(Material shown)

(** ** The historical provider's date conversion *)

(** The date conversion as the code has it.  A native day-month-year date
    (two digits, two digits, four digits, ['-'] between them) becomes
    YYYY-MM-DD, so "05-03-2024" becomes "2024-03-05"; the [try] block raises
    exactly on the strings without any ['-'], and only these reach the
    [catch] block that returns the native string; the date of a transformed
    setlist is the converted date, and a page of setlists is transformed
    record by record, none dropped and no error raised, whatever the dates
    are. *)
Theorem transformSetlist_date_conversion :
  (forall d m y : string,
     digits 2 d = true -> digits 2 m = true -> digits 4 y = true ->
     SetlistFmService.convertDateFormat (dmy d m y) = dmy y m d)
  /\ SetlistFmService.convertDateFormat "05-03-2024" = "2024-03-05"
  /\ (forall (s : string) (e : Error),
        SetlistFmService.convertDateFormat_try s = Throw e ->
        SetlistFmService.convertDateFormat s = s)
  /\ (forall s : string,
        (exists e, SetlistFmService.convertDateFormat_try s = Throw e)
        <-> dash_free s = true)
  /\ (forall sl : SetlistFmSetlist,
        date (ext_base (SetlistFmService.transformSetlist sl))
        = SetlistFmService.convertDateFormat (sl_eventDate sl))
  /\ (forall (env : Env) (t : nat) (options : SetlistFmSearchOptions)
             (setlists : list SetlistFmSetlist),
        res (SetlistFmService.searchSetlists options env t) = Ok setlists ->
        res (PostgresStorage.searchSetlistFmEvents options env t)
        = Ok (map SetlistFmService.transformSetlist setlists)).
Proof.
  split; [|split; [|split; [|split; [|split]]]].
  - intros d m y Hd Hm Hy.
    rewrite convertDateFormat_dmy by eauto using digits_dash_free.
    by rewrite (padStart_two _ Hd), (padStart_two _ Hm).
  - reflexivity.
  - intros s e He. unfold SetlistFmService.convertDateFormat. by rewrite He.
  - apply convertDateFormat_try_raises.
  - reflexivity.
  - intros env t options setlists H.
    unfold PostgresStorage.searchSetlistFmEvents,
      PostgresStorage.searchSetlistFmEvents_try, Effect.try_catch, Effect.bind.
    by rewrite H.
Qed.

Lemma transformSetlist_date_conversion_witness :
  SetlistFmService.convertDateFormat (dmy "31" "12" "1999") = dmy "1999" "12" "31"
  /\ SetlistFmService.convertDateFormat "unknown" = "unknown"
  /\ res (PostgresStorage.searchSetlistFmEvents Fixture.no_sfm_options
            (Fixture.archive_env Fixture.two_setlists) 0)
     = Ok (map SetlistFmService.transformSetlist
             [Fixture.setlist "s1" "05-03-2024"; Fixture.setlist "s2" "unknown"])
  /\ [SetlistFmService.convertDateFormat
         (sl_eventDate (Fixture.setlist "s1" "05-03-2024"));
       date (ext_base (SetlistFmService.transformSetlist
                         (Fixture.setlist "s2" "unknown")))]
     = ["2024-03-05"; "unknown"].
Proof.
  destruct transformSetlist_date_conversion
    as (Hdmy & _ & Hfail & _ & Hdate & Hpage).
  split; [|split; [|split]].
  - apply Hdmy; reflexivity.
  - apply (Hfail "unknown" TypeError). reflexivity.
  - apply (Hpage (Fixture.archive_env Fixture.two_setlists) 0
             Fixture.no_sfm_options). reflexivity.
  - rewrite <- (Hdate (Fixture.setlist "s1" "05-03-2024")). reflexivity.
Defined.

(** C8. The code departs from the claim.  The first half holds: "05-03-2024" becomes
    "2024-03-05".  The second half does not: a native date that is not of the
    form day-month-year is not returned as it is as soon as it holds a ['-'].
    The [catch] block of [convertDateFormat] ("return as-is if parsing
    fails") is reached only when [month] or [day] is undefined where
    [padStart] is called on it, that is for the strings without any ['-'];
    for "05-2024" the [try] block does not raise ([year] is undefined and
    the template prints it), and the transformed setlist carries the date
    "undefined-2024-05"; "ab-cd-efgh" becomes "efgh-cd-ab". *)
Theorem convertDateFormat_rewrites_malformed_dates :
  SetlistFmService.convertDateFormat "05-03-2024" = "2024-03-05"
  /\ SetlistFmService.convertDateFormat_try "05-2024" = Ok "undefined-2024-05"
  /\ SetlistFmService.convertDateFormat "05-2024" = "undefined-2024-05"
  /\ SetlistFmService.convertDateFormat "05-2024" <> "05-2024"
  /\ SetlistFmService.convertDateFormat "ab-cd-efgh" = "efgh-cd-ab"
  /\ SetlistFmService.convertDateFormat "2024-03-05" = "05-03-2024"
  /\ date (ext_base (SetlistFmService.transformSetlist
                       (Fixture.setlist "s1" "05-2024")))
     = "undefined-2024-05"
  /\ date (ext_base (SetlistFmService.transformSetlist
                       (Fixture.setlist "s1" "05-2024")))
     <> sl_eventDate (Fixture.setlist "s1" "05-2024").
Proof. repeat split; try reflexivity; discriminate. Qed.

(** C10. For a day-month-year date with ['-'] separators whose day and month
    have one or two digits and whose year has four, the conversion pads day
    and month on the left with ['0'] to two digits, and the result has the
    strict shape YYYY-MM-DD. *)
Theorem convertDateFormat_pads_day_and_month (d m y : string) :
  one_or_two_digits d = true ->
  one_or_two_digits m = true ->
  digits 4 y = true ->
  SetlistFmService.convertDateFormat (dmy d m y)
  = dmy y (JS.padStart 2 SetlistFmService.zero m)
          (JS.padStart 2 SetlistFmService.zero d)
  /\ (digits 1 d = true ->
      JS.padStart 2 SetlistFmService.zero d = String SetlistFmService.zero d)
  /\ (digits 1 m = true ->
      JS.padStart 2 SetlistFmService.zero m = String SetlistFmService.zero m)
  /\ (digits 2 d = true -> JS.padStart 2 SetlistFmService.zero d = d)
  /\ (digits 2 m = true -> JS.padStart 2 SetlistFmService.zero m = m)
  /\ iso_shape (SetlistFmService.convertDateFormat (dmy d m y)) = true.
Proof.
  intros Hd Hm Hy.
  assert (dash_free d = true /\ dash_free m = true) as [Hd' Hm'].
  { apply orb_prop in Hd, Hm.
    split; [destruct Hd|destruct Hm]; eauto using digits_dash_free. }
  pose proof (digits_dash_free _ _ Hy) as Hy'.
  rewrite (convertDateFormat_dmy _ _ _ Hd' Hm' Hy').
  repeat split.
  - apply padStart_one.
  - apply padStart_one.
  - apply padStart_two.
  - apply padStart_two.
  - apply iso_shape_dmy; auto using padStart_digits.
Qed.

Lemma convertDateFormat_pads_day_and_month_witness :
  SetlistFmService.convertDateFormat "5-3-2024" = "2024-03-05"
  /\ iso_shape (SetlistFmService.convertDateFormat "5-3-2024") = true.
Proof.
  destruct (convertDateFormat_pads_day_and_month "5" "3" "2024")
    as (Heq & _ & _ & _ & _ & Hshape); [reflexivity..|].
  split; [exact Heq | exact Hshape].
Defined.

(** ** The provider clients *)

Ltac run_effects :=
  unfold Effect.try_catch, Effect.bind, Effect.ask, Effect.fetch, Effect.json,
    Effect.ret, Effect.throw; simpl.

Lemma searchEvents_no_key env t options :
  JS.truthy (consumerKey env) = false ->
  TicketmasterService.searchEvents options env t = Build_Outcome (Ok []) t [].
Proof.
  intros Hkey. unfold TicketmasterService.searchEvents. run_effects.
  by rewrite Hkey.
Qed.

Lemma searchEvents_not_ok env t options r :
  JS.truthy (consumerKey env) = true ->
  tm_net env (TicketmasterService.search_request (consumerKey env) options)
  = Resolved r ->
  response_ok r = false ->
  TicketmasterService.searchEvents options env t
  = Build_Outcome (Throw (ApiError "Ticketmaster" (status r))) t
      [TicketmasterService.search_request (consumerKey env) options].
Proof.
  intros Hkey Hnet Hok. unfold TicketmasterService.searchEvents. run_effects.
  rewrite Hkey. simpl. rewrite Hnet. simpl. by rewrite Hok.
Qed.

Lemma searchEvents_ticks env t options :
  ticks (TicketmasterService.searchEvents options env t) = t.
Proof.
  unfold TicketmasterService.searchEvents. run_effects.
  destruct (JS.truthy (consumerKey env)); simpl; [|done].
  destruct (tm_net env _) as [|r]; simpl; [done|].
  destruct (response_ok r); simpl; [|done].
  unfold Effect.json. by destruct (body r).
Qed.

Lemma searchSetlists_ok env t options :
  exists setlists,
    SetlistFmService.searchSetlists options env t
    = Build_Outcome (Ok setlists) t
        (sent (SetlistFmService.searchSetlists options env t))
    /\ (sfm_failed env options = true -> setlists = []).
Proof.
  unfold SetlistFmService.searchSetlists, sfm_failed. run_effects.
  destruct (JS.truthy (apiKey env)); simpl; [|by exists []].
  destruct (sfm_net env _) as [|r]; simpl; [by exists []|].
  destruct (response_ok r); simpl.
  - unfold Effect.json. destruct (body r) as [|data]; simpl; run_effects.
    + by exists [].
    + by exists (default [] (sfm_setlist data)).
  - destruct (status r =? 404)%nat; simpl; run_effects; by exists [].
Qed.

(End Material shown)

Nothing but the lines from the one with "intros Hkey. unfold" through the final line of the data above should be output, exactly as written.

  intros Hkey. unfold TicketmasterService.searchEvents. run_effects.
  by rewrite Hkey.
Qed.

Lemma searchEvents_not_ok env t options r :
  JS.truthy (consumerKey env) = true ->
  tm_net env (TicketmasterService.search_request (consumerKey env) options)
  = Resolved r ->
  response_ok r = false ->
  TicketmasterService.searchEvents options env t
  = Build_Outcome (Throw (ApiError "Ticketmaster" (status r))) t
      [TicketmasterService.search_request (consumerKey env) options].
Proof.
  intros Hkey Hnet Hok. unfold TicketmasterService.searchEvents. run_effects.
  rewrite Hkey. simpl. rewrite Hnet. simpl. by rewrite Hok.
Qed.

Lemma searchEvents_ticks env t options :
  ticks (TicketmasterService.searchEvents options env t) = t.
Proof.
  unfold TicketmasterService.searchEvents. run_effects.
  destruct (JS.truthy (consumerKey env)); simpl; [|done].
  destruct (tm_net env _) as [|r]; simpl; [done|].
  destruct (response_ok r); simpl; [|done].
  unfold Effect.json. by destruct (body r).
Qed.

Lemma searchSetlists_ok env t options :
  exists setlists,
    SetlistFmService.searchSetlists options env t
    = Build_Outcome (Ok setlists) t
        (sent (SetlistFmService.searchSetlists options env t))
    /\ (sfm_failed env options = true -> setlists = []).
Proof.
  unfold SetlistFmService.searchSetlists, sfm_failed. run_effects.
  destruct (JS.truthy (apiKey env)); simpl; [|by exists []].
  destruct (sfm_net env _) as [|r]; simpl; [by exists []|].
  destruct (response_ok r); simpl.
  - unfold Effect.json. destruct (body r) as [|data]; simpl; run_effects.
    + by exists [].
    + by exists (default [] (sfm_setlist data)).
  - destruct (status r =? 404)%nat; simpl; run_effects; by exists [].
Qed.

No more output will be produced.